[Start of Attachment]

(** X10: [paragraphs_to_html] returns exactly when every paragraph is a
    string; anything else in the list makes it raise [AttributeError]. *)
Theorem paragraphs_to_html_returns_iff paragraphs :
  ((exists html, paragraphs_to_html paragraphs = inr html)
   <-> Forall is_PStr paragraphs)
  /\ (forall e, paragraphs_to_html paragraphs = inl e -> e = AttributeError).
Proof.
  induction paragraphs as [|v l [[IH1 IH2] IH3]]; cbn [paragraphs_to_html].
  { split; [split; [done | eauto] | done]. }
  unfold html_escape.
  destruct v as [| | |text| |];
    try (split; [split; [by intros [? ?] | by inversion 1]
                | by intros ? [= <-]]).
  destruct (paragraphs_to_html l) as [e|html].
  - split; [split|].
    + by intros [? ?].
    + inversion 1 as [|? ? _ Hl]; subst. by destruct (IH2 Hl).
    + intros e' [= <-]. by apply IH3.
  - split; [split|]; [|eauto|done].
    intros _. constructor; [done|]. apply IH1. eauto.
Qed.

(** X11: the content tells the paragraphs apart: two lists of paragraphs
    with the same content are the same list. *)
Theorem paragraphs_to_html_inj l1 l2 html :
  paragraphs_to_html l1 = inr html ->
  paragraphs_to_html l2 = inr html ->
  l1 = l2.
Proof.
  revert l2 html. induction l1 as [|v1 l1 IH]; intros [|v2 l2] html;
    cbn [paragraphs_to_html]; unfold html_escape.
  - done.
  - intros [= <-]. destruct v2; try done.
    by destruct (paragraphs_to_html l2).
  - destruct v1; try done. destruct (paragraphs_to_html l1); [done|].
    by intros [= <-].
  - destruct v1 as [| | |t1| |]; try done.
    destruct v2 as [| | |t2| |];
      try by (destruct (paragraphs_to_html l1); intros; discriminate).
    destruct (paragraphs_to_html l1) as [|h1] eqn:H1; [done|].
    destruct (paragraphs_to_html l2) as [|h2] eqn:H2;
      [by intros _ [=]|].
    intros [= <-] [= Heq]. cbn in Heq.
    apply split_at_lt in Heq as [Hesc Heq]; [|apply escape_no_lt..].
    injection Heq as <-. apply escape_inj in Hesc as ->.
    f_equal. by apply (IH l2 h2).
Qed.

End ContentCoverage.

Section PipelineContent.
Context `{platform}.

Lemma extract_paragraphs_nonempty body fallback_text :
  extract_paragraphs body fallback_text <> [].
Proof.
  intros Hnil. apply (f_equal length) in Hnil. revert Hnil.
  unfold extract_paragraphs. rewrite length_take.
  repeat match goal with
         | |- context [if ?b then _ else _] => destruct b eqn:?
         end;
    rewrite ?length_app in *; cbn [length] in *;
    rewrite ?Nat.ltb_lt, ?Nat.ltb_ge in *; lia.
Qed.

(** X12: extraction and conversion compose.  For a fallback that is a
    string or falsy, the snippets of any body convert to a content, which
    is not empty and does not hold the end of a CDATA section. *)
Theorem content_of_extract body fallback_text :
  (truthy fallback_text = true -> is_PStr fallback_text) ->
  exists html,
    paragraphs_to_html (extract_paragraphs body fallback_text) = inr html
    /\ html <> ""
    /\ Xml.has_cdata_end html = false.
Proof.
  intros Hfb.
  destruct (paragraphs_to_html_strings (extract_paragraphs body fallback_text))
    as [html Hhtml]; [by apply extract_paragraphs_strings|].
  exists html. split; [done|]. split.
  - pose proof (extract_paragraphs_nonempty body fallback_text) as Hne.
    destruct (extract_paragraphs body fallback_text) as [|v l]; [done|].
    cbn [paragraphs_to_html] in Hhtml. unfold html_escape in Hhtml.
    destruct v; try done. destruct (paragraphs_to_html l); [done|].
    by injection Hhtml as <-.
  - by eapply paragraphs_to_html_no_cdata_end.
Qed.

End PipelineContent.

Lemma paragraphs_to_html_inj_witness :
  [PStr "a<b"; PStr "c"] = [PStr "a<b"; PStr "c"].
Proof.
  apply (paragraphs_to_html_inj [PStr "a<b"; PStr "c"] [PStr "a<b"; PStr "c"]
           "<p>a&lt;b</p><p>c</p>"); reflexivity.
Defined.

Lemma content_of_extract_witness :
  let P := sample_platform offline in
  exists html,
    paragraphs_to_html (@extract_paragraphs P sample_body (PStr "summary")) =
      inr html
    /\ html <> ""
    /\ Xml.has_cdata_end html = false.
Proof.
  intros P. apply (@content_of_extract P sample_body (PStr "summary")).
  intros _. exact I.
Defined.

(** ** Feed renderer: failure, order, the file *)

Section RendererCoverage.
Context `{platform}.

Lemma items_parts_returns_iff items :
  ((exists parts, items_parts items = inr parts)
   <-> Forall (fun it => is_PStr (item_title it) /\ is_PStr (item_link it)) items)
  /\ (forall e, items_parts items = inl e -> e = AttributeError).
Proof.
  induction items as [|it items [[IH1 IH2] IH3]]; cbn [items_parts].
  { split; [split; [done | eauto] | done]. }
  unfold item_parts, html_escape.
  destruct (item_title it) as [| | |title| |] eqn:Htitle;
    try (split; [split; [by intros [? ?] | by inversion 1 as [|? ? [? ?]]; subst; cbn in *; rewrite ?Htitle, ?Hlink in *]
                | by intros ? [= <-]]).
  destruct (item_link it) as [| | |link| |] eqn:Hlink;
    try (split; [split; [by intros [? ?] | by inversion 1 as [|? ? [? ?]]; subst; cbn in *; rewrite ?Htitle, ?Hlink in *]
                | by intros ? [= <-]]).
  destruct (items_parts items) as [e|more].
  - split; [split|].
    + by intros [? ?].
    + inversion 1 as [|? ? _ Hl]; subst. by destruct (IH2 Hl).
    + intros e' [= <-]. by apply IH3.
  - split; [split|]; [|eauto|done].
    intros _. constructor; [by rewrite Htitle, Hlink|]. apply IH1. eauto.
Qed.

(** X13: [build_rss] returns a document exactly when the title and the
    link of every item are strings, and raises [AttributeError]
    otherwise; either way it reads the clock once and changes nothing
    else. *)
Theorem build_rss_returns_iff items w r w' :
  build_rss items w = (r, w') ->
  w' = {| requests := requests w; draws := draws w; ticks := S (ticks w);
          slept := slept w; fs := fs w; stdout := stdout w |}
  /\ ((exists doc, r = inr doc)
      <-> Forall (fun it => is_PStr (item_title it) /\ is_PStr (item_link it))
            items)
  /\ (forall e, r = inl e -> e = AttributeError).
Proof.
  unfold build_rss. run_step.
  destruct (items_parts_returns_iff items) as [Hiff Herr].
  destruct (items_parts items) as [e|parts] eqn:Hparts; intros [= <- <-].
  - split; [done|]. split; [|by intros ? [= <-]; apply Herr].
    split; [by intros [? ?]|]. intros Hall. apply Hiff in Hall as [? ?]. done.
  - split; [done|]. split; [|done].
    split; [|eauto]. intros _. apply Hiff. eauto.
Qed.

Lemma items_parts_app l1 l2 parts :
  items_parts (l1 ++ l2) = inr parts ->
  exists p1 p2,
    items_parts l1 = inr p1 /\ items_parts l2 = inr p2 /\ parts = p1 ++ p2.
Proof.
  revert parts. induction l1 as [|it l1 IH]; intros parts; cbn [app items_parts].
  { intros Hparts. by exists [], parts. }
  destruct (item_parts it) as [e|block]; [done|].
  destruct (items_parts (l1 ++ l2)) as [e|more]; [done|].
  intros [= <-]. destruct (IH more eq_refl) as (p1 & p2 & -> & -> & ->).
  exists (block ++ p1), p2. by rewrite <- app_assoc.
Qed.

Lemma items_parts_length items parts :
  items_parts items = inr parts -> length parts = (8 * length items)%nat.
Proof.
  revert parts. induction items as [|it items IH]; intros parts;
    cbn [items_parts].
  { by intros [= <-]. }
  destruct (item_parts it) as [e|block] eqn:Hblock; [done|].
  destruct (items_parts items) as [e|more]; [done|].
  intros [= <-]. rewrite length_app, (IH more eq_refl).
  unfold item_parts in Hblock.
  destruct (html_escape (item_title it)); [done|].
  destruct (html_escape (item_link it)); [done|].
  injection Hblock as <-. cbn [length]. lia.
Qed.

(** X14: the items are rendered in the order given, eight lines each.
    The document is the seven lines of the channel head, the lines of the
    items one block after the other, and the two closing lines: for items
    [l1 ++ l2] the lines of [l1] come first. *)
Theorem build_rss_in_order l1 l2 w doc w' :
  build_rss (l1 ++ l2) w = (inr doc, w') ->
  exists p1 p2,
    items_parts l1 = inr p1
    /\ items_parts l2 = inr p2
    /\ length p1 = (8 * length l1)%nat
    /\ length p2 = (8 * length l2)%nat
    /\ doc = Text.join LF
               (channel_head (format_datetime (datetime_now (ticks w)))
                  ++ p1 ++ p2 ++ channel_tail).
Proof.
  intros Hrun. apply build_rss_inv in Hrun as (parts & Hparts & -> & _).
  apply items_parts_app in Hparts as (p1 & p2 & H1 & H2 & ->).
  exists p1, p2. repeat split; try done.
  - by apply items_parts_length.
  - by apply items_parts_length.
  - by rewrite <- app_assoc.
Qed.


End RendererCoverage.

Lemma build_rss_returns_iff_witness :
  let P := sample_platform offline in
  let run := @build_rss P [sample_item 1] w0 in
  run.2 = {| requests := 0; draws := 0; ticks := 1; slept := []; fs := ∅;
             stdout := [] |}
  /\ ((exists doc, run.1 = inr doc)
      <-> Forall (fun it => is_PStr (item_title it) /\ is_PStr (item_link it))
            [sample_item 1])
  /\ (forall e, run.1 = inl e -> e = AttributeError).
Proof.
  intros P run.
  apply (@build_rss_returns_iff P [sample_item 1] w0 run.1 run.2).
  vm_compute. reflexivity.
Defined.

Lemma build_rss_in_order_witness :
  let P := sample_platform offline in
  exists p1 p2,
    items_parts [sample_item 1] = inr p1
    /\ items_parts [sample_item 2] = inr p2
    /\ length p1 = 8%nat
    /\ length p2 = 8%nat
    /\ from_inr "" (@build_rss P [sample_item 1; sample_item 2] w0).1 =
         Text.join LF
           (channel_head (@format_datetime P (@datetime_now P 0%nat))
              ++ p1 ++ p2 ++ channel_tail).
Proof.
  intros P.
  apply (@build_rss_in_order P [sample_item 1] [sample_item 2] w0
           (from_inr "" (@build_rss P [sample_item 1; sample_item 2] w0).1)
           (@build_rss P [sample_item 1; sample_item 2] w0).2).
  vm_compute. reflexivity.
Defined.


(** ** State file: round trip, new identifiers, failures *)

Section StateCoverage.
Context `{platform}.


Lemma filter_not_in_sublist previous l new_ids :
  filter_not_in previous l = inr new_ids ->
  new_ids `sublist_of` l
  /\ forall v, v ∈ new_ids <->
       v ∈ l /\ exists k, hash_key v = inr k /\ k ∉ previous.
Proof.
  revert new_ids. induction l as [|x l IH]; intros new_ids; cbn [filter_not_in].
  { intros [= <-]. split; [done|]. intros v. split.
    - by intros ?%elem_of_nil.
    - by intros [?%elem_of_nil _]. }
  unfold not_in_set.
  destruct (hash_key x) as [e|k] eqn:Hk; [done|].
  destruct (filter_not_in previous l) as [e|vs]; [done|].
  destruct (IH vs eq_refl) as [Hsub Hin].
  case_bool_decide as Hprev; cbn [negb]; intros [= <-].
  - split; [by apply sublist_cons|]. intros v. rewrite Hin, elem_of_cons.
    split; [naive_solver|]. intros [[->|Hv] (k' & Hk' & Hnot)]; [|eauto].
    congruence.
  - split; [by apply sublist_skip|]. intros v. rewrite !elem_of_cons, Hin.
    split; [|naive_solver]. intros [->|[Hv Hkey]]; [|eauto]. eauto.
Qed.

[End of Attachment]

The problem: Beginning at the opening line of the data, transcribe each line exactly until you reach the line with "intros [= <-] [= Heq]. cbn in Heq.", which you also include, and go no further.

Exercise solution:
(** X10: [paragraphs_to_html] returns exactly when every paragraph is a
    string; anything else in the list makes it raise [AttributeError]. *)
Theorem paragraphs_to_html_returns_iff paragraphs :
  ((exists html, paragraphs_to_html paragraphs = inr html)
   <-> Forall is_PStr paragraphs)
  /\ (forall e, paragraphs_to_html paragraphs = inl e -> e = AttributeError).
Proof.
  induction paragraphs as [|v l [[IH1 IH2] IH3]]; cbn [paragraphs_to_html].
  { split; [split; [done | eauto] | done]. }
  unfold html_escape.
  destruct v as [| | |text| |];
    try (split; [split; [by intros [? ?] | by inversion 1]
                | by intros ? [= <-]]).
  destruct (paragraphs_to_html l) as [e|html].
  - split; [split|].
    + by intros [? ?].
    + inversion 1 as [|? ? _ Hl]; subst. by destruct (IH2 Hl).
    + intros e' [= <-]. by apply IH3.
  - split; [split|]; [|eauto|done].
    intros _. constructor; [done|]. apply IH1. eauto.
Qed.

(** X11: the content tells the paragraphs apart: two lists of paragraphs
    with the same content are the same list. *)
Theorem paragraphs_to_html_inj l1 l2 html :
  paragraphs_to_html l1 = inr html ->
  paragraphs_to_html l2 = inr html ->
  l1 = l2.
Proof.
  revert l2 html. induction l1 as [|v1 l1 IH]; intros [|v2 l2] html;
    cbn [paragraphs_to_html]; unfold html_escape.
  - done.
  - intros [= <-]. destruct v2; try done.
    by destruct (paragraphs_to_html l2).
  - destruct v1; try done. destruct (paragraphs_to_html l1); [done|].
    by intros [= <-].
  - destruct v1 as [| | |t1| |]; try done.
    destruct v2 as [| | |t2| |];
      try by (destruct (paragraphs_to_html l1); intros; discriminate).
    destruct (paragraphs_to_html l1) as [|h1] eqn:H1; [done|].
    destruct (paragraphs_to_html l2) as [|h2] eqn:H2;
      [by intros _ [=]|].
    intros [= <-] [= Heq]. cbn in Heq.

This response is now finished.